Investigation finds hundreds of GP surgeries are closing their lists to new arrivals, forcing out existing patients or facing closure
Soaring numbers of GP practices are demanding to close their doors to new patients and force current patients to go elsewhere as doctors warn that services are “teetering on the brink of collapse”.
New figures show that last year 104 GP practices applied to NHS authorities for permission to stop accepting patients – more than twice as many as two years before.
A further 45 surgeries asked to “shrink” their practice boundaries, throwing existing patients off their lists, while 100 more practices are threatened with closure, an investigation by Pulse magazine found.
Doctors said they were unable to cope with “vast numbers of people” moving into some parts of the country, forcing them to close their lists to newcomers, or divert existing patients to new surgeries.
Dr Maureen Baker, chairman of the Royal College of General Practice, said the situation was “extremely distressing” and having a “severe impact” on patient care. . . [Full text]

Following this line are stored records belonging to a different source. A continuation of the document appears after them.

(* ===== verification/ListadoOk.v ===== *)
(** * ListadoOk: the listing of a directory *)

From S2P Require Import Prelude Libc Mongoose Patrones Autorizacion Fechas Archivos Mundo Arranque Disco Locales LocalesOk.
From Stdlib Require Import Sorted.
Open Scope Z_scope.

Module ListadoOk.
Import Libc Mongoose Patrones Fechas Archivos Arranque Disco Locales LocalesOk.

(** A comparison that [qsort] can use: the two senses agree and it is transitive. *)
Record comparacion {A} (c : A -> A -> Z) : Prop := mkComparacion {
  comp_inversa : forall a b, c a b = - c b a;
  comp_trans : forall x y z, c x y <= 0 -> c y z <= 0 -> c x z <= 0 }.

Lemma comp_cero {A} : comparacion (fun _ _ : A => 0).
Proof. split; intros; lia. Qed.
Lemma comp_menos {A} (c : A -> A -> Z) : comparacion c -> comparacion (fun a b => - c a b).
Proof.
  intros [H1 H2]. split; [intros a b; by rewrite (H1 a b)|]. intros x y z Hx Hy. rewrite <- !H1 in *. by apply (H2 z y x).
Qed.
Lemma comp_por {A B} (f : A -> B) c : comparacion c -> comparacion (fun a b => c (f a) (f b)).
Proof. intros [H1 H2]. split; eauto. Qed.

Lemma comp_entero : comparacion comparar.
Proof.
  unfold comparar. split.
  - intros a b. destruct (Z.eqb_spec a b), (Z.eqb_spec b a), (Z.ltb_spec b a), (Z.ltb_spec a b); lia.
  - intros x y z. destruct (Z.eqb_spec x y), (Z.eqb_spec y z), (Z.eqb_spec x z), (Z.ltb_spec y x), (Z.ltb_spec z y), (Z.ltb_spec z x); lia.
Qed.

Lemma comp_strcmp : comparacion strcmp.
Proof.
  split.
  - induction a as [|c a IH]; intros [|e b]; cbn [strcmp]; try done. rewrite (Z.eqb_sym (byte e)). destruct (Z.eqb_spec (byte c) (byte e)); [by apply IH|].
    destruct (Z.ltb_spec (byte c) (byte e)), (Z.ltb_spec (byte e) (byte c)); lia.
  - induction x as [|c x IH]; intros [|e y] [|f z]; cbn [strcmp]; try lia.
    destruct (Z.eqb_spec (byte c) (byte e)), (Z.eqb_spec (byte e) (byte f)), (Z.eqb_spec (byte c) (byte f)),
      (Z.ltb_spec (byte c) (byte e)), (Z.ltb_spec (byte e) (byte f)), (Z.ltb_spec (byte c) (byte f)); try lia; apply IH.
Qed.

Lemma strcmp_cero a b : strcmp a b = 0 -> a = b.
Proof.
  revert b. induction a as [|c a IH]; intros [|e b]; cbn [strcmp]; try done.
  destruct (Z.eqb_spec (byte c) (byte e)) as [E|]; [intros H; f_equal; [by apply byte_inj|by apply IH]|]. by destruct (_ <? _).
Qed.

(** One group before the other, and each by its comparison. *)
Lemma comp_grupos {A} (f : A -> bool) c : comparacion c ->
  comparacion (fun a b => if f a && negb (f b) then -1 else if negb (f a) && f b then 1 else c a b).
Proof.
  intros [H1 H2]. split.
  - intros a b. destruct (f a), (f b); cbn; try lia; apply H1.
  - intros x y z. destruct (f x), (f y), (f z); cbn; try lia; apply H2.
Qed.

Lemma compare_dir_entries_ok qs : comparacion (compare_dir_entries qs).
Proof.
  apply (comp_grupos (fun e => es_dir (st e))). cbv zeta. set (q := default "na" qs).
  destruct (Ascii.eqb (segundo q) "d"); [apply comp_menos|];
    (destruct (Ascii.eqb (deref q) "n"); [apply (comp_por file_name _ comp_strcmp)|]);
    (destruct (Ascii.eqb (deref q) "s"); [apply (comp_por (fun e => st_size (datos (st e))) _ comp_entero)|]);
    (destruct (Ascii.eqb (deref q) "d"); [apply (comp_por (fun e => st_mtime (datos (st e))) _ comp_entero)|apply comp_cero]).
Qed.

Definition antes (qs : option string) (a b : dir_entry) : Prop := compare_dir_entries qs a b <= 0.

Lemma insertar_perm qs x l : insertar qs x l ≡ₚ x :: l.
Proof. induction l as [|y l IH]; cbn [insertar]; [done|]. destruct (_ <=? _); [done|]. rewrite IH. apply Permutation_swap. Qed.
Lemma qsort_perm qs l : qsort qs l ≡ₚ l.
Proof. induction l as [|x l IH]; cbn [qsort foldr]; [done|]. rewrite insertar_perm. by apply Permutation_skip. Qed.

Lemma insertar_orden qs x l : Sorted (antes qs) l -> Sorted (antes qs) (insertar qs x l).
Proof.
  intros H. induction H as [|y l Hl IH Hy]; cbn [insertar]; [by repeat constructor|].
  destruct (Z.leb_spec (compare_dir_entries qs x y) 0) as [Hx|Hx]; [by repeat constructor|].
  assert (antes qs y x) as Hyx by (unfold antes; rewrite (comp_inversa _ (compare_dir_entries_ok qs)); lia).
  constructor; [done|]. destruct l as [|z l]; cbn [insertar]; [by constructor|]. destruct (_ <=? _); constructor; [done|]. by inversion Hy.
Qed.
Lemma qsort_orden qs l : Sorted (antes qs) (qsort qs l).
Proof. induction l; cbn [qsort foldr]; [constructor|by apply insertar_orden]. Qed.

(** Sorted by name, two entries at the same place have the same name. *)
Lemma antes_nombre qs a b : deref (default "na" qs) = "n"%char -> antes qs a b -> antes qs b a -> file_name a = file_name b.
Proof.
  unfold antes. intros Hq H1 H2. rewrite (comp_inversa _ (compare_dir_entries_ok qs)) in H2.
  assert (compare_dir_entries qs a b = 0) as E by lia. revert E. unfold compare_dir_entries. rewrite Hq, Ascii.eqb_refl.
  destruct (_ && _); [done|]. destruct (_ && _); [done|]. intros E. apply strcmp_cero. destruct (Ascii.eqb _ "d"); lia.
Qed.

Lemma orden_unico qs l : deref (default "na" qs) = "n"%char -> forall l', NoDup (map file_name l) -> l ≡ₚ l' ->
  Sorted (antes qs) l -> Sorted (antes qs) l' -> l = l'.
Proof.
  intros Hq. assert (Relations_1.Transitive (antes qs)) as Ht.
  { intros x y z. apply (comp_trans _ (compare_dir_entries_ok qs)). }
  induction l as [|x l IH]; intros l' Hnd Hp H1 H2.
  { by apply Permutation_nil_l in Hp as ->. }
  destruct l' as [|y l']; [by symmetry in Hp; apply Permutation_nil_l in Hp|].
  apply Sorted_StronglySorted in H1, H2; [|done..]. inversion_clear H1 as [|? ? S1 F1]. inversion_clear H2 as [|? ? S2 F2].
  cbn [map] in Hnd. apply NoDup_cons in Hnd as [Hx Hnd].
  assert (x = y) as ->.
  { assert (y ∈ x :: l) as Hy by (rewrite Hp; left). assert (x ∈ y :: l') as Hx' by (rewrite <- Hp; left).
    apply elem_of_cons in Hy as [->|Hy]; [done|]. apply elem_of_cons in Hx' as [->|Hx']; [done|]. exfalso. apply Hx.
    rewrite Forall_forall in F1, F2. rewrite (antes_nombre qs x y Hq (F1 y Hy) (F2 x Hx')). by apply list_elem_of_fmap_2. }
  f_equal. apply IH; [done|by eapply Permutation_cons_inv|by apply StronglySorted_Sorted..].
Qed.

Section Listado.
Context {D : Type} {HD : Disco D} {HO : DiscoOk D}.

Lemma scan_directory_nombres srv dir (d : D) names : opendir dir d = Some names ->
  map file_name (scan_directory srv dir d) = filter (fun n => oculto srv n = false) names.
Proof. unfold scan_directory. intros ->. rewrite map_map. cbn [file_name]. apply map_id. Qed.

(** The listing of a directory shows each of its entries that is not hidden exactly once,
    directories before files and each group in the order the query asks for; by name, which
    is the order without a query, there is only one such listing, whatever [qsort] does with
    entries that compare equal. *)
Theorem listado_directorio srv r dir (d : D) (l := qsort (query_string r) (scan_directory srv dir d)) :
  sano d -> propia dir -> contenido d !! ruta dir = Some Carpeta ->
  NoDup (map file_name l) /\
  (forall n, n ∈ map file_name l <-> n <> "." /\ n <> ".." /\ must_hide_file (opcion srv HIDE_FILES_PATTERN) n = false /\
     is_Some (contenido d !! (ruta dir ++ [n]))) /\
  Sorted (antes (query_string r)) l /\
  (deref (default "na" (query_string r)) = "n"%char -> forall l', l' ≡ₚ scan_directory srv dir d -> Sorted (antes (query_string r)) l' -> l' = l).
Proof.
  intros Hd Hp Hk. destruct (opendir_ok dir d) as (names & En & Hnd & Hn); [done..|].
  pose proof (scan_directory_nombres srv dir d names En) as Es. pose proof (qsort_perm (query_string r) (scan_directory srv dir d)) as Hq. fold l in Hq.
  assert (map file_name l ≡ₚ filter (fun n => oculto srv n = false) names) as Hm by (rewrite <- Es; by apply Permutation_map).
  assert (NoDup (map file_name l)) as Hndl by (rewrite Hm; by apply NoDup_filter). split_and!; [done| |apply qsort_orden|].
  - intros n. rewrite Hm, list_elem_of_filter. unfold oculto. rewrite !orb_false_iff, !String.eqb_neq. specialize (Hn n). tauto.
  - intros Hby l' Hl' Hs. symmetry. apply (orden_unico _ _ Hby); [done| |apply qsort_orden|done]. by rewrite Hq, Hl'.
Qed.
End Listado.

Lemma listado_directorio_witness : exists l,
  map file_name (qsort None (@scan_directory _ arbol_disco (servidor_de "/srv/www") "/srv" disco_vecino)) = l /\ l = ["www"; "www2:80"] /\ NoDup l.
Proof.
  eexists. split; [reflexivity|]. split; [vm_compute; reflexivity|].
  refine (proj1 (@listado_directorio _ _ arbol_disco_ok (servidor_de "/srv/www") (mkConn "GET" "/" "1.1" None [] "") "/srv" disco_vecino _ _ _)).
  - repeat (apply bien_formado_insert_en; [|vm_compute; reflexivity]). apply bien_formado_raiz.
  - apply (bool_decide_unpack _). vm_compute. exact I.
  - vm_compute. reflexivity.
Defined.

End ListadoOk.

Lack of access to basic primary health care is of concern outside the United Kingdom as well. Despite the existing shortage of general practitioners, activists intent on suppressing freedom of conscience within the medical profession insist that physicians unwilling to provide morally contested procedures like abortion, euthanasia, assisted suicide and contraception should get out of general practice or leave medicine altogether. [See, for example, Doctors who oppose abortion should leave family medicine: Ontario College of Physicians]. It would seem, from their perspective, that it is better for people to be deprived of access to a physician altogether than to allow physicians who refuse to do what they believe to be wrong to remain in practice.